✨A Creek poetic legend of grief, betrayal, and the songs of serpents✨
They say she used to walk among us.
The Moon.
Not just a light in the sky,
but a woman with silver skin
and a voice like river lullabies—
low and lonesome,
full of secrets.
She moved like dusk—
soft and sure,
carrying the scent of magnolia
and mourning.
And lawd, she loved that man.
A warrior carved from cedar and fire,
with a jaw that could slice lies in two
and eyes that saw too much.
She gave him her light.
Wrapped it ‘round his shoulders
like a shawl stitched from starlight and bone.
Sang to his scars,
bathed his rage in quiet.
She believed him
even when his truth came with splinters.
But one summer night,
when the cypress were heavy with ghosts
and the frogs held their breath,
he laid his promises at another woman’s feet.

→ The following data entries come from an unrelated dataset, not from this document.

(** X11: the two tables number the vertices alike: the pentagon numbers are the
    hexagon numbers with the vertex of K, number 3, left out and the numbers
    above it moved down by one. *)
Theorem pentagon_numbers_skip_K_vertex (direction : Direction) :
  direction ∈ pentRing →
  index directionToVertexNumHex (Z.of_N K_AXES_DIGIT) = Some 3 ∧
  ∃ h p,
    index directionToVertexNumHex (Z.of_N direction) = Some h ∧
    index directionToVertexNumPent (Z.of_N direction) = Some p ∧
    h ≠ 3 ∧ p = if decide (h < 3) then h else h - 1.
Proof.
  intros Hd. split; [reflexivity|]. unfold pentRing in Hd.
  repeat (apply elem_of_cons in Hd as [-> | Hd]);
    try (by apply elem_of_nil in Hd);
    (eexists _, _; split; [reflexivity|]; split; [reflexivity|]; done).
Qed.

(** ** The further properties on the sample grids *)

Lemma vertexRotations_closed_form_witness :
  ∃ row ikFace jkFace,
    row ∈ pentagonDirectionFaces ∧ baseCell row = 14 ∧
    faces row !! 3%nat = Some ikFace ∧ faces row !! 1%nat = Some jkFace ∧
    vertexRotations (H := pentagonGrid) 0 =
      Some ((3 + polarOrIkShift false 7 6 ikFace
               + crossingShift JK_AXES_DIGIT 7 ikFace jkFace) mod 6).
Proof.
  apply (vertexRotations_closed_form (H := pentagonGrid) 0).
  - sample_valid.
  - reflexivity.
Defined.

Lemma crossing_cancels_ik_turn_witness :
  vertexRotations (H := pentagonGrid) 0 = Some 3.
Proof.
  apply (crossing_cancels_ik_turn (H := pentagonGrid) 0).
  - sample_valid.
  - reflexivity.
  - reflexivity.
  - reflexivity.
  - simpl. lia.
Defined.

Lemma polar_crossing_adds_two_witness :
  vertexRotations (H := polarAwayGrid) 0 = Some 3.
Proof.
  apply (polar_crossing_adds_two (H := polarAwayGrid) 0).
  - sample_valid.
  - reflexivity.
  - reflexivity.
  - reflexivity.
  - reflexivity.
  - simpl. lia.
Defined.

Lemma total_correction_values_witness :
  ∃ r, vertexRotations (H := polarAwayGrid) 0 = Some r ∧
       (r - 1) mod 6 ∈ [0; 1; 2; 5] ∧
       (true = false → (r - 1) mod 6 ∈ [0; 1; 5]).
Proof.
  apply (total_correction_values (H := polarAwayGrid) 0).
  - sample_valid.
  - reflexivity.
Defined.

Lemma unassigned_row_read_witness :
  vertexRotations (H := strayAwayGrid) 0 = None ∧
  vertexRotations (H := strayPentagonGrid) 0 = Some 4.
Proof.
  split.
  - apply (unassigned_row_read (H := strayAwayGrid) 0).
    + reflexivity.
    + by apply (bool_decide_unpack _).
    + simpl. lia.
    + left. split; [simpl; lia | reflexivity].
  - apply (unassigned_row_read (H := strayPentagonGrid) 0).
    + reflexivity.
    + by apply (bool_decide_unpack _).
    + simpl. lia.
    + intros [[Haway _] | [Hd | Hd]]; [by apply Haway | discriminate | discriminate].
Defined.

Lemma rejection_precedes_rotation_witness :
  vertexNumForDirection (H := strayAwayGrid) 0 CENTER_DIGIT = Some INVALID_VERTEX_NUM ∧
  vertexNumForDirection (H := strayAwayGrid) 0 J_AXES_DIGIT = None.
Proof.
  split.
  - apply (rejection_precedes_rotation (H := strayAwayGrid) 0 CENTER_DIGIT).
    by left.
  - apply (rejection_precedes_rotation (H := strayAwayGrid) 0 J_AXES_DIGIT).
    + apply pentRing_accepted. unfold pentRing. repeat constructor.
    + reflexivity.
Defined.

Lemma pentagon_rotation_five_as_zero_witness :
  vertexNumForDirection (H := pentagonFiveGrid) 0 IK_AXES_DIGIT = Some 3.
Proof.
  apply (pentagon_rotation_five_as_zero (H := pentagonFiveGrid) 0 IK_AXES_DIGIT).
  - simpl. lia.
  - unfold pentRing. repeat constructor.
  - right. reflexivity.
Defined.

Lemma opposite_directions_opposite_vertices_witness :
  complementDigit J_AXES_DIGIT ∈ hexRing ∧
  ∃ v w,
    vertexNumForDirection (H := hexagonGrid) 0 J_AXES_DIGIT = Some v ∧
    vertexNumForDirection (H := hexagonGrid) 0 (complementDigit J_AXES_DIGIT) = Some w ∧
    w = (v + 3) mod 6.
Proof.
  apply (opposite_directions_opposite_vertices (H := hexagonGrid) 0 J_AXES_DIGIT).
  - sample_valid.
  - reflexivity.
  - unfold hexRing. repeat constructor.
Defined.

Lemma pentagon_numbers_skip_K_vertex_witness :
  index directionToVertexNumHex (Z.of_N K_AXES_DIGIT) = Some 3 ∧
  ∃ h p,
    index directionToVertexNumHex (Z.of_N I_AXES_DIGIT) = Some h ∧
    index directionToVertexNumPent (Z.of_N I_AXES_DIGIT) = Some p ∧
    h ≠ 3 ∧ p = if decide (h < 3) then h else h - 1.
Proof.
  apply (pentagon_numbers_skip_K_vertex I_AXES_DIGIT).
  unfold pentRing. repeat constructor.
Defined.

He kissed her beneath the same moon
that had once watched him swear forever.
And the Moon—
she broke.
Not with thunder.
Not with fire.
But with silence.
She turned her face away from the earth,
packed her sorrow into shadow,
and rose.
High.
Higher.
Until she became untouchable.
Cold,
yes.
But only because warmth cost too much.
And the Rattlesnake,
her old protector—
the one who once slept at her feet
curled like a question—
he watched her go.
He slithered through the cane brake,
traced her light on still water,
and wept the only way he knew how:
with song.
That’s why he rattles.
Not to scare you.
But to remember her.
Every shake of his tail is a hymn.
Every coil a memory.
And when he rises to strike,
it’s not rage—
it’s grief.
Because the Moon was his kin,
his keeper,
his queen.
And she’s never coming back down.
So if you see him on the trail—
don’t run.
Don’t scream.
Just bow your head
and whisper:
“I, too, have loved someone who forgot my light.”